COVID-19 response: mobilizing supply operations to fight the pandemic
In spite of extremely complex supply and logistics challenges caused by the COVID-19 pandemic, UNICEF shipped half a billion items of personal protective equipment in support of 138 countries in 2020 alone.
In the span of a few weeks, in late 2019 and early 2020, COVID-19 escalated from a localized outbreak in China into a global pandemic affecting nearly the entire world. As the outbreak worsened, demand for supplies to combat the virus sharply increased, leading to market constraints, pricing volatility, export bans and logistics barriers.
To navigate these extremely complex supply and logistics challenges on a global scale, UNICEF mobilized its supply operations to support countries in their efforts to fight the pandemic. With the situation evolving rapidly, flexibility and adaptability were key components of the UNICEF response.
Rapid response at the onset of the outbreak
Wuhan Municipal Health Commission reported a cluster of cases of pneumonia in Wuhan, China, on 31 December 2019. A novel coronavirus was later identified.
As the outbreak unfolded in China, it became clear that supplies were a central component of the response – especially personal protective equipment (PPE) to safeguard the health of frontline workers. To support the China response, UNICEF shipped PPE from its global supply hub emergency stocks in Copenhagen, Denmark, in January 2020.
With much of the world’s PPE manufacturing concentrated in China, the outbreak had a sharp impact on the global market for these supplies. As lockdown restrictions began to impact the production in China, and with UNICEF emergency stocks depleted, UNICEF expanded its reach for sourcing PPE to meet the demand.
Adapting the response as the epidemic escalates
On 30 January 2020, the outbreak was declared a Public Health Emergency of International Concern by the World Health Organization (WHO).
By mid-February, the virus was spreading across borders and UNICEF expanded its supply response to support the growing needs of an increasing number of countries.
As the outbreak in China began to subside, Chinese manufacturers resumed operations but with limited capacity: manufacturers who were able to return to work faced large backlogs and limited access to raw materials. New policy and export regulations further complicated getting supplies out of China.
Widespread global competition for PPE led to further shortages and market fragmentation. UNICEF supply operations intensified, and the teams engaged with more than 1,000 suppliers and industry leaders around the world to identify solutions to the market constraints and secure supplies needed at appropriate prices, in an effort to support PPE equitable access for programme countries.
To mitigate the risk on transport operations, UNICEF decentralized some stocks for regular programmes from Copenhagen to its supply hubs in Dubai, Panama City and Accra, to position these supplies closer to their destinations if transport operations became further limited.
Coordination efforts among partners also intensified to harmonize efforts and prioritize and organize allocations.
Scaling up the response in a global pandemic
COVID-19 was declared a pandemic by WHO on 11 March 2020.
By mid-March, Europe was declared the epicenter of the epidemic, followed by the United States in late March. Global demand for PPE supplies continued to escalate, far outpacing available supply. Prices for some items surpassed 20 times historical levels.
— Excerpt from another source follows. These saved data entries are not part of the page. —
Lemma unique_loop_spec (cols before new_cols : list string)
    (seen : gmap string nat) :
  seen_of seen before ->
  snd (fold_left unique_step cols (seen, new_cols))
  = new_cols ++ labels_after before cols.
Proof.
  revert before new_cols seen.
  induction cols as [|c cols IH]; intros before new_cols seen Hseen.
  - simpl. by rewrite app_nil_r.
  - cbn [fold_left labels_after]. unfold unique_step at 2.
    pose proof (Hseen c) as Hc.
    assert (forall v, match occurrences c before with
                      | 0 => 0 | S k => S k end = v ->
                      seen_of (<[ c := v ]> seen) (before ++ [c])) as Hnext.
    { intros v Hv d. rewrite occurrences_snoc.
      destruct (String.eqb_spec d c) as [->|Hne].
      - rewrite lookup_insert_eq, Nat.add_1_r. f_equal.
        destruct (occurrences c before); lia.
      - rewrite lookup_insert_ne, Nat.add_0_r by done. apply Hseen. }
    destruct (occurrences c before) as [|k]; rewrite Hc.
    + rewrite (IH (before ++ [c])) by (by apply Hnext).
      by rewrite <- app_assoc.
    + rewrite (IH (before ++ [c])) by (by apply Hnext).
      by rewrite <- app_assoc.
Qed.

(** The loop of [make_columns_unique] computes the labels the specification
    describes: first occurrences are kept, the [k]-th later occurrence of a
    label [X] becomes [X_k]. *)
Lemma unique_labels_spec (cols : list string) :
  unique_labels cols = spec_unique_labels cols.
Proof.
  unfold unique_labels, spec_unique_labels.
  by rewrite (unique_loop_spec cols [] [] ∅).
Qed.

Lemma labels_after_shape (before cols : list string) :
  Forall2 (fun c c' => c' = c \/ exists k, c' = c +:+ "_" +:+ Str.of_nat k)
          cols (labels_after before cols).
Proof.
  revert before. induction cols as [|c cols IH]; intros before; simpl.
  - constructor.
  - constructor; [|apply IH].
    destruct (occurrences c before); [by left | right; eauto].
Qed.

(** C5, on the code: in a table whose labels are [X], [X_1] and [X], the
    second [X] is renamed to [X_1], a label the table already has, so the
    labels of the result are not pairwise distinct.  Such a table is shown
    by a run on two quotations with the headers [ITEM, ITEM_1] and
    [ITEM, QTY] matched by description. *)
Theorem make_columns_unique_collides :
  columns (make_columns_unique Sample.suffixed) = ["X"; "X_1"; "X_1"]
  /\ ~ NoDup (columns (make_columns_unique Sample.suffixed))
  /\ st_dataframe (mkDataFrame ["ITEM"; "ITEM_1"; "ITEM_1"; "QTY"]
                               [[Txt "1.1"; Num 10; Txt "1.1"; Num 10]])
     ∈ snd (run_comparison Sample.read Sample.read
                           [Sample.quote_c; Sample.quote_d]
                           "DESCRIPTION only").
Proof.
  split; [reflexivity|]. split.
  - intros Hnd. apply NoDup_cons in Hnd as [_ Hnd].
    apply NoDup_cons in Hnd as [Hin _]. apply Hin. by left.
  - vm_compute. apply list_elem_of_further, list_elem_of_here.
Qed.

(** C10: [make_columns_unique] changes labels only: the rows, and with them
    every cell and the row count, are the same; there are as many columns,
    and the label at each position is the old one, possibly followed by an
    underscore and a number. *)
Theorem make_columns_unique_frame (df : DataFrame) :
  rows (make_columns_unique df) = rows df
  /\ nrows (make_columns_unique df) = nrows df
  /\ ncols (make_columns_unique df) = ncols df
  /\ Forall2 (fun c c' => c' = c \/ exists k, c' = c +:+ "_" +:+ Str.of_nat k)
             (columns df) (columns (make_columns_unique df)).
Proof.
  assert (Forall2
            (fun c c' => c' = c \/ exists k, c' = c +:+ "_" +:+ Str.of_nat k)
            (columns df) (columns (make_columns_unique df))) as Hshape.
  { cbn [make_columns_unique columns]. rewrite unique_labels_spec.
    apply labels_after_shape. }
  split; [done|]. split; [done|]. split; [|done].
  unfold ncols. symmetry. by eapply Forall2_length.
Qed.


(** * Further properties *)

(** ** Decimal numbers and suffixes *)

Lemma of_nat_inj (n m : nat) : Str.of_nat n = Str.of_nat m -> n = m.
Proof.
  unfold Str.of_nat. intros H. apply DecimalNat.Unsigned.to_uint_inj.
  apply (f_equal NilEmpty.uint_of_string) in H.
  rewrite !NilEmpty.usu in H. by injection H.
Qed.

Lemma of_nat_no_underscore (n : nat) : no_underscore (Str.of_nat n) = true.
Proof.
  unfold Str.of_nat. generalize (Nat.to_uint n). intros d.
  induction d; simpl; done.
Qed.

Lemma underscore_inside (a b : string) :
  no_underscore (a +:+ String "_" b) = false.
Proof.
  induction a as [|c a IH]; simpl; [done|]. rewrite IH. apply andb_false_r.
Qed.

(** A string splits in one way only at its last underscore. *)
Lemma split_last_underscore (a b x y : string) :
  no_underscore x = true -> no_underscore y = true ->
  a +:+ String "_" x = b +:+ String "_" y -> a = b /\ x = y.
Proof.
  intros Hx Hy. revert b. induction a as [|c a IH]; intros [|d b]; simpl.
  - by intros [= ->].
  - intros [= <- ->]. by rewrite underscore_inside in Hx.
  - intros [= -> <-]. by rewrite underscore_inside in Hy.
  - intros [= -> H]. destruct (IH b H) as [-> ->]. done.
Qed.

Lemma suffixed_inj (c d : string) (k m : nat) :
  suffixed c k = suffixed d m -> c = d /\ k = m.
Proof.
  unfold suffixed. intros H.
  apply split_last_underscore in H as [-> H];
    [|apply of_nat_no_underscore..].
  split; [done | by apply of_nat_inj].
Qed.

Lemma append_nil_inv (c s : string) : c +:+ s = c -> s = "".
Proof. induction c as [|a c IH]; simpl; [done | intros [= H]; auto]. Qed.

Lemma suffixed_neq (c : string) (k : nat) : suffixed c k <> c.
Proof. unfold suffixed. by intros H%append_nil_inv. Qed.

(** X1: the labels given to the rate and amount columns tell the uploads
    apart: two different upload positions never give the same
    [Contractor_i_RATE] or the same [Contractor_i_AMOUNT], and a rate label
    is never an amount label. *)
Theorem contractor_labels_distinct (i j : nat) :
  (i <> j ->
   normalize_name i <> normalize_name j
   /\ normalize_name i +:+ "_RATE" <> normalize_name j +:+ "_RATE"
   /\ normalize_name i +:+ "_AMOUNT" <> normalize_name j +:+ "_AMOUNT")
  /\ normalize_name i +:+ "_RATE" <> normalize_name j +:+ "_AMOUNT".
Proof.
  assert (normalize_name i = normalize_name j -> i = j) as Hinj.
  { unfold normalize_name. intros H%append_cancel_l. by apply of_nat_inj. }
  split.
  - intros Hne. split; [auto|]. split; intros H;
      apply split_last_underscore in H as [H _]; auto.
  - intros H. by apply split_last_underscore in H as [_ H].
Qed.

Lemma contractor_labels_distinct_witness :
  normalize_name 1 +:+ "_RATE" <> normalize_name 12 +:+ "_RATE".
Proof.
  apply (proj1 (contractor_labels_distinct 1 12)). lia.
Defined.

(** ** Loader: choice of the reader *)

Lemma endswith_refl (s : string) : Str.endswith s s = true.
Proof. destruct s; cbn [Str.endswith]; by rewrite String.eqb_refl. Qed.
(** The mode argument of a call, when the configuration holds it. *)
Lemma keeps_cfg_dry_run {A} (cfg : Dict) v (k : bool -> M A) :
  cfg !! "dry_run" = Some v -> keeps I R (k (truthy v)) ->
  keeps I R (bind (cfg_dry_run cfg) k).
Proof.
  intros Hv Hk s Hs. unfold bind, cfg_dry_run, cfg_get. rewrite Hv. apply (Hk s Hs).
Qed.

End Keeps.

Section KeepsSimulating.
Context `{Env}.
Variable R : Sys -> Sys -> Prop.

(** While the run is a simulation, [state.get("executing", False)] is
    false. *)
Lemma keeps_gets_executing {A} (k : bool -> M A) :
  keeps simulating R (k false) ->
  keeps simulating R (bind (gets (fun s => executing (st s))) k).
Proof. intros Hk s Hs. unfold bind, gets. rewrite Hs. apply (Hk s Hs). Qed.

End KeepsSimulating.

Create HintDb keeps discriminated.

Section Relations.
Context `{Env}.

Lemma untouched_refl s : untouched s s.
Proof. split; [done |]. exists []. by rewrite app_nil_r. Qed.

Lemma untouched_trans s1 s2 s3 : untouched s1 s2 -> untouched s2 s3 -> untouched s1 s3.
Proof.
  intros [W1 (t1 & T1 & M1)] [W2 (t2 & T2 & M2)]. split; [congruence |].
  exists (t1 ++ t2). split; [by rewrite T2, T1, app_assoc |].
  by rewrite mutations_app, M1, M2.
Qed.

Lemma untouched_emit s e : is_mutation e = false -> untouched s (emit e s).
Proof.
  intros He. split; [done |]. exists [e]. split; [done |].
  unfold mutations. cbn [List.filter]. by rewrite He.
Qed.

Lemma untouched_mutations s s' :
  untouched s s' -> mutations (trace s') = mutations (trace s).
Proof. intros [_ (t & -> & Hm)]. by rewrite mutations_app, Hm, app_nil_r. Qed.

Lemma simulating_emit s e : is_mutation e = false -> simulating s -> simulating (emit e s).
Proof. done. Qed.

Lemma always_emit s e : is_mutation e = false -> always s -> always (emit e s).
Proof. done. Qed.

Lemma unchanged_refl s : unchanged s s.
Proof. split; [apply untouched_refl | done]. Qed.

Lemma unchanged_trans s1 s2 s3 : unchanged s1 s2 -> unchanged s2 s3 -> unchanged s1 s3.
Proof.
  intros [U1 S1] [U2 S2]. split; [by eapply untouched_trans | congruence].
Qed.

Lemma unchanged_emit s e : is_mutation e = false -> unchanged s (emit e s).
Proof. intros He. split; [by apply untouched_emit | done]. Qed.

Lemma adds_only_refl P s : adds_only P s s.
Proof. exists []. split; [by rewrite app_nil_r | constructor]. Qed.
Logistics constraints also reached unprecedented levels as countries around the world closed their borders to travel and trade. Options for cargo transportation became very limited, shipments of supplies were blocked in airports and prices for charter flights skyrocketed – reducing air shipments of UNICEF supplies in March 2020 by over one third compared to the previous year. Despite these challenges, thanks to creative solutions and strong collaborations with governments, donors and partners, 400 air shipments were completed in March, in support of COVID-19 response efforts and other regular programmes.
To support countries with limited buying power to access essential supplies, UNICEF employed a strategic market approach – that is, consolidating demand and centralizing buying, and working with manufacturers to share risks and negotiate affordable pricing.
Partnership efforts also intensified across the different areas of the response. UNICEF brought its expertise, assets and networks to these collaborations, including the WHO-led COVID-19 Supply Chain System and the ACT-Accelerator initiative – a global collaboration launched in April 2020 and aimed at developing and accelerating access to COVID-19 diagnostics, therapeutics and vaccines.
The COVID-19 pandemic not only represented a health risk in itself, but it also has severe secondary impact on the well-being of children, threatening to reverse gains made in child health over the last two decades. Throughout 2020, UNICEF continued to support countries in their efforts to respond to COVID-19, and their long-term efforts to re-build, recover and put in place the systems that children and their families need for the future.